HeisseLuft 07.03.2016
Hat irgendjemand mal daran gedacht, wie diese Feuerpause eigentlich auf Dauer wirksam überwacht werden kann?
2. Wunder
Ossifriese 07.03.2016
Es wird langsam Zeit, dass die Opposition zu Assad ihre Vorstellungen eines Nachkriegssyrien konkretisiert. Das ewige "Assad muss weg" reicht nicht, und Negativ-Kriterien wie "kein Föderalstaat" sind auch nicht hilfreich, wenn es um eine moderne Verfassung geht. Sollte es allerdings zu einer Nennung aller Forderungen dieser Kräfte - so sie sich überhaupt einig werden können - für die Neuausrichtung der syrischen Innenpolitik kommen, werden wir uns wohl alle noch wundern, wie wenig Demokratie übrig bleibt.
3. Im Einklang mit den Vereinbarungen zur Feuerpause
enzio 07.03.2016
Erstens muss daran erinnert werden, dass auf der Basis einer Vereinbarung zwischen Russland und den USA die Feuerpause nicht gelten soll für die Bekämpfung des IS sowie der AL-Nusra Front und ihrer militärischen Verbündeten. Der Artikel gibt wider, dass es sich um islamistische Gruppierungen handelt - im Raum Aleppo sind das Verbündete der AL-Nusra Front. Deshalb ist zweitens dieser anklagende Ton in dem Bericht völlig fehl am Platz. Die Bodentruppen des Assad-Regimes machen also nur ihren Job. Drittens kommt die Forderung syrischer Rebellengruppen nach einem Rückzug von Assad mittlerweile langweilig daher. Die sollten sich mal etwas Neues einfallen lassen. Über die Zukunft des Regimes sollen alle Syrer nach dem Sieg über den IS und die AL-Nusra Front abstimmen.
4. Der beste Plan
g.raymond 07.03.2016
Der Koordinator des Hohen Verhandlungskomitees (HNC), Riad Hidschab, ehemaliger sunnitischer Präsident Syriens, den Katar mit 5 Millionen Dollar zum Überlaufen brachte, ist, genauso wie der saudische Aussenminister Adel Dschubeir, immer noch zum gewaltsamen Sturz Assads bereit, es sei denn er tritt ab oder wird von den USA und Russland zum Rücktritt gezwungen, - obwohl unklar ist, wie das funktionieren soll.
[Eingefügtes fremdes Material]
(** * gcli: the command catalog and the hook registry of [app.go]

    A shallow embedding of [App] (Go package [gcli], file [app.go]) and of
    the operations that register commands, aliases and hook handlers,
    together with the properties of the catalog that the specification
    states.

    Go strings are byte strings: they are modelled by [string], one [ascii]
    per byte.  Pointers to commands are locations in a heap, so that the same
    [*Command] stored in several maps is one shared object.  Code that ends
    the process ([exitWithErr]) or panics (a nil map, a nil pointer) is
    modelled by the outcome of a small state-and-error monad. *)

From Stdlib Require Import ZArith NArith Ascii String List Lia.
From stdpp Require Import base option strings list gmap fin_maps.

Local Open Scope string_scope.
Local Open Scope Z_scope.

(** ** Byte strings: the parts of Go's [strings] package the code uses *)

Module GoStrings.

(** [len(s)]: the number of bytes. *)
Definition len (s : string) : Z := Z.of_nat (String.length s).

Fixpoint HasPrefix (s sub : string) {struct sub} : bool :=
  match sub, s with
  | EmptyString, _ => true
  | String b sub', String a s' => Ascii.eqb a b && HasPrefix s' sub'
  | String _ _, EmptyString => false
  end.

(** [strings.Index(s, sub)]: the byte index of the first occurrence of
    [sub] in [s], and -1 when there is none.  [IndexFrom] carries the
    number of bytes already passed. *)
Fixpoint IndexFrom (i : Z) (s sub : string) : Z :=
  if HasPrefix s sub then i
  else match s with
       | EmptyString => -1
       | String _ s' => IndexFrom (i + 1) s' sub
       end.

Definition Index (s sub : string) : Z := IndexFrom 0 s sub.

(** [s[:i]] for [0 <= i <= len(s)]. *)
Fixpoint take (n : nat) (s : string) : string :=
  match n, s with
  | S n', String a s' => String a (take n' s')
  | _, _ => EmptyString
  end.

Definition slice_to (s : string) (i : Z) : string := take (Z.to_nat i) s.

Fixpoint rev_append (s acc : string) : string :=
  match s with
  | EmptyString => acc
  | String a s' => rev_append s' (String a acc)
  end.

Definition rev (s : string) : string := rev_append s EmptyString.

Definition byte (a : ascii) : N := N_of_ascii a.

(** White space as [unicode.IsSpace] has it, in UTF-8.  One byte:
    tab, line feed, vertical tab, form feed, carriage return, space. *)
Definition space1 (a : ascii) : bool :=
  let b := byte a in
  ((9 <=? b) && (b <=? 13) || (b =? 32))%N.

(** Two bytes: U+0085 (C2 85) and U+00A0 (C2 A0). *)
Definition space2 (a1 a2 : ascii) : bool :=
  ((byte a1 =? 194) && ((byte a2 =? 133) || (byte a2 =? 160)))%N.

(** Three bytes: U+1680 (E1 9A 80), U+2000..U+200A (E2 80 80..8A),
    U+2028, U+2029 (E2 80 A8, A9), U+202F (E2 80 AF), U+205F (E2 81 9F)
    and U+3000 (E3 80 80). *)
Definition space3 (a1 a2 a3 : ascii) : bool :=
  let b1 := byte a1 in
  let b2 := byte a2 in
  let b3 := byte a3 in
  ((b1 =? 225) && (b2 =? 154) && (b3 =? 128)
   || (b1 =? 226) && (b2 =? 128)
      && ((128 <=? b3) && (b3 <=? 138) || (b3 =? 168) || (b3 =? 169)
          || (b3 =? 175))
   || (b1 =? 226) && (b2 =? 129) && (b3 =? 159)
   || (b1 =? 227) && (b2 =? 128) && (b3 =? 128))%N.

(** Removal of the white space a string starts with.  [fwd] tells the
    direction the bytes are read in: [true] on the string itself,
    [false] on its reversal, where the bytes of a rune come last
    byte first. *)
Fixpoint trimLeading (fwd : bool) (s : string) : string :=
  match s with
  | EmptyString => EmptyString
  | String a1 s1 =>
      if space1 a1 then trimLeading fwd s1
      else
        match s1 with
        | EmptyString => s
        | String a2 s2 =>
            if (if fwd then space2 a1 a2 else space2 a2 a1)
            then trimLeading fwd s2
            else
              match s2 with
              | EmptyString => s
              | String a3 s3 =>
                  if (if fwd then space3 a1 a2 a3 else space3 a3 a2 a1)
                  then trimLeading fwd s3
                  else s
              end
        end
  end.

Definition TrimLeft (s : string) : string := trimLeading true s.

Definition TrimRight (s : string) : string :=
  rev (trimLeading false (rev s)).

(** [strings.TrimSpace(s)]: [s] without its leading and trailing white
    space. *)
Definition TrimSpace (s : string) : string := TrimRight (TrimLeft s).

Definition bytes (l : list Z) : string :=
  fold_right (fun n s => String (ascii_of_N (Z.to_N n)) s) EmptyString l.

End GoStrings.

Import GoStrings.


(** ** Constants *)

(** Verbosity levels ([uint], [iota] from 0). *)
Definition VerbQuiet : N := 0.
Definition VerbError : N := 1.
Definition VerbWarn : N := 2.
Definition VerbInfo : N := 3.
Definition VerbDebug : N := 4.
Definition VerbCrazy : N := 5.

(** Names of the hook events. *)
Definition EvtInit : string := "init".
Definition EvtBefore : string := "before".
Definition EvtAfter : string := "after".
Definition EvtError : string := "error".

Definition OK : Z := 0.
Definition ERR : Z := 2.
Definition HelpCommand : string := "help".

(** ** Data *)

(** A [*Command] is a location of the heap; no command is allocated at a
    location the heap does not hold, which stands for [nil]. *)
Abbreviation loc := positive.

(** [HookFunc]: a handler is a closure, opaque to the catalog; the model
    keeps its identity.  [defaultErrHandler] is the package's own handler
    for the [error] event. *)
Inductive HookFunc : Type :=
| defaultErrHandler
| hook (id : nat).

#[global] Instance HookFunc_eq_dec : EqDecision HookFunc.
Proof. solve_decision. Defined.

(** What the collaborators of the catalog are asked to do, in the order
    they are asked. *)
Inductive event : Type :=
| Logged (level : N) (msg : string)
    (* a message that [Logf] let through *)
| HelpVarsAdded (name version description logoText logoStyle : string)
    (* [app.AddVars(app.helpVars())] *)
| CommandInitialized (c : loc)
    (* [c.initialize()] *)
| Invoked (h : HookFunc) (data : option string).
    (* [h(app, data)] *)

#[global] Instance event_eq_dec : EqDecision event.
Proof. solve_decision. Defined.

Record Logo : Type := mkLogo {
  Text : string;
  Style : string
}.

(** The back-reference [c.app] of a command: [nil], or the application. *)
Inductive appRef : Type := nilApp | theApp.

Module Cmd.

(** Modelled from the spec: the declaration of [Command] is not in
    [app.go].  The record has the fields that [app.go] reads or writes
    ([Name], [Module], [Aliases] and the back-reference [app]) and the
    [Disabled] flag of the spec ("boolean flag; disabled entries are never
    stored in the catalog"), which [IsDisabled] reads.  [Module] is a
    keyword here, hence [Module_]. *)
Record Command : Type := mk {
  Name : string;
  Module_ : string;
  Aliases : list string;
  Disabled : bool;
  app : appRef
}.

Definition set_Name (v : string) (c : Command) : Command :=
  mk v (Module_ c) (Aliases c) (Disabled c) (app c).

Definition set_Module (v : string) (c : Command) : Command :=
  mk (Name c) v (Aliases c) (Disabled c) (app c).

Definition set_app (v : appRef) (c : Command) : Command :=
  mk (Name c) (Module_ c) (Aliases c) (Disabled c) v.

End Cmd.

Abbreviation Command := Cmd.Command.

(** [App].  The three maps that [app.go] writes are [None] while they are
    [nil]: Go reads a nil map as an empty one and panics on a write to it.
    [aliases] is only written by [AddAliases], and [hooks] (the embedded
    [SimpleHooks]) by [On] and [Add]; a nil map and an empty one are not
    told apart there.  The embedded [*CmdLine] and the variables of
    [HelpVars] belong to collaborators and are left out. *)
Record App : Type := mkApp {
  hooks : gmap string (list HookFunc);
  Name : string;
  Version : string;
  Description : string;
  Logo_ : Logo;
  Strict : bool;
  names : option (gmap string Z);
  errors : list string;
  aliases : gmap string string;
  commands : option (gmap string loc);
  moduleCommands : option (gmap string (gmap string loc));
  commandName : string;
  nameMaxLength : Z;
  defaultCommand : string;
  cleanArgs : list string
}.

Definition set_hooks (v : gmap string (list HookFunc)) (a : App) : App :=
  mkApp v (Name a) (Version a) (Description a) (Logo_ a) (Strict a)
    (names a) (errors a) (aliases a) (commands a) (moduleCommands a)
    (commandName a) (nameMaxLength a) (defaultCommand a) (cleanArgs a).

Definition set_Logo (v : Logo) (a : App) : App :=
  mkApp (hooks a) (Name a) (Version a) (Description a) v (Strict a)
    (names a) (errors a) (aliases a) (commands a) (moduleCommands a)
    (commandName a) (nameMaxLength a) (defaultCommand a) (cleanArgs a).

Definition set_names (v : option (gmap string Z)) (a : App) : App :=
  mkApp (hooks a) (Name a) (Version a) (Description a) (Logo_ a) (Strict a)
    v (errors a) (aliases a) (commands a) (moduleCommands a)
    (commandName a) (nameMaxLength a) (defaultCommand a) (cleanArgs a).

Definition set_errors (v : list string) (a : App) : App :=
  mkApp (hooks a) (Name a) (Version a) (Description a) (Logo_ a) (Strict a)
    (names a) v (aliases a) (commands a) (moduleCommands a)
    (commandName a) (nameMaxLength a) (defaultCommand a) (cleanArgs a).

Definition set_aliases (v : gmap string string) (a : App) : App :=
  mkApp (hooks a) (Name a) (Version a) (Description a) (Logo_ a) (Strict a)
    (names a) (errors a) v (commands a) (moduleCommands a)
    (commandName a) (nameMaxLength a) (defaultCommand a) (cleanArgs a).

Definition set_commands (v : option (gmap string loc)) (a : App) : App :=
  mkApp (hooks a) (Name a) (Version a) (Description a) (Logo_ a) (Strict a)
    (names a) (errors a) (aliases a) v (moduleCommands a)
    (commandName a) (nameMaxLength a) (defaultCommand a) (cleanArgs a).

Definition set_moduleCommands
    (v : option (gmap string (gmap string loc))) (a : App) : App :=
  mkApp (hooks a) (Name a) (Version a) (Description a) (Logo_ a) (Strict a)
    (names a) (errors a) (aliases a) (commands a) v
    (commandName a) (nameMaxLength a) (defaultCommand a) (cleanArgs a).

Definition set_nameMaxLength (v : Z) (a : App) : App :=
  mkApp (hooks a) (Name a) (Version a) (Description a) (Logo_ a) (Strict a)
    (names a) (errors a) (aliases a) (commands a) (moduleCommands a)
    (commandName a) v (defaultCommand a) (cleanArgs a).

Definition set_defaultCommand (v : string) (a : App) : App :=
  mkApp (hooks a) (Name a) (Version a) (Description a) (Logo_ a) (Strict a)
    (names a) (errors a) (aliases a) (commands a) (moduleCommands a)
    (commandName a) (nameMaxLength a) v (cleanArgs a).

(** The state of the program: the commands allocated so far, the
    application, the process-wide verbosity threshold, and what the
    collaborators were asked to do. *)
Record World : Type := mkWorld {
  heap : gmap loc Command;
  app : App;
  verbose : N;
  out : list event
}.

Definition with_heap (v : gmap loc Command) (w : World) : World :=
  mkWorld v (app w) (verbose w) (out w).

Definition with_app (v : App) (w : World) : World :=
  mkWorld (heap w) v (verbose w) (out w).

Definition with_verbose (v : N) (w : World) : World :=
  mkWorld (heap w) (app w) v (out w).

Definition with_out (v : list event) (w : World) : World :=
  mkWorld (heap w) (app w) (verbose w) v.

(** ** Effects *)

(** How a call ends: it returns, or the process exits with an error
    message ([exitWithErr]), or it panics.  Each carries the state
    reached. *)
Inductive outcome (A : Type) : Type :=
| Ok (a : A) (w : World)
| Fatal (msg : string) (w : World)
| Panic (msg : string) (w : World).

Arguments Ok {A} a w.
Arguments Fatal {A} msg w.
Arguments Panic {A} msg w.

Definition M (A : Type) : Type := World -> outcome A.

Definition ret {A : Type} (a : A) : M A := fun w => Ok a w.

Definition bind {A B : Type} (m : M A) (f : A -> M B) : M B :=
  fun w =>
    match m w with
    | Ok a w' => f a w'
    | Fatal msg w' => Fatal msg w'
    | Panic msg w' => Panic msg w'
    end.

Declare Scope go_scope.
Delimit Scope go_scope with go.

Notation "'let*' x ':=' m 'in' k" := (bind m (fun x => k))
  (at level 10, x name, m at level 100, k at level 200) : go_scope.

Notation "m ';;;' k" := (bind m (fun _ => k))
  (at level 100, k at level 200, right associativity) : go_scope.

(** The state a call leaves, however it ends. *)
Definition final {A : Type} (o : outcome A) : World :=
  match o with
  | Ok _ w | Fatal _ w | Panic _ w => w
  end.

Definition when (b : bool) (m : M unit) : M unit :=
  if b then m else ret tt.

(** [for _, x := range l { body(x) }] *)
Fixpoint for_range {A : Type} (l : list A) (body : A -> M unit) : M unit :=
  match l with
  | [] => ret tt
  | x :: l' => bind (body x) (fun _ => for_range l' body)
  end.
Bin gespannt, ob Assads Plan, Wahlen abzuhalten, von diesen Hardlinern akzeptiert wird, - und von den Grossmächten…. Wenn diese Wahlen unter internationaler Beobachtung abgehalten würden, dann wäre dies in der Tat die beste Lösung für Syrien.
5.
holzi 07.03.2016
Ernsthafte Absichten auf wirkliche Friedensverhandlungen kann ich auf Seite der Rebellen nicht erkennen. Die Position der Stärke aus der sich ihre Forderungen ableiten lassen haben sie längst verloren. Man sollte meinen, dass jemand der wie die 'Rebellen' an allen Fronten verliert bei einem Verhandlungsangebot zugreift, um noch das maximale raus zu holen. Aber die 'Rebellen' scheinen inzwischen so sehr von Jihadisten und AlQaida (Nusra Front) dominiert zu sein, dass ein warer Friedenswille nicht mehr vorhanden ist. Ein Neubeginn würde sicher (mit oder ohne Assad) in einen sekularen demokratischen Staat münden. Das ist aber weder im Interesse von AlQuaida (Nusra Front) noch Ahar al-sham (Zusammenschluss vieler radikal islamistischer Gruppierungen), die einen islamistischen Gottesstaat errichten wollen. Ein miteinander im selben Staat oder eine gemeinsame Regierung sind hier schwer vorstellbar. Daher werden die Friedensverhandlungen sicher unter gegenseitigen Vorwürfen im Sande verlaufen. Assad und Russland wirds freuen. Sie können sagen alles getan zu haben, um sich friedlich zu einigen und die Radikalislamisten weiter vor sich hertreiben.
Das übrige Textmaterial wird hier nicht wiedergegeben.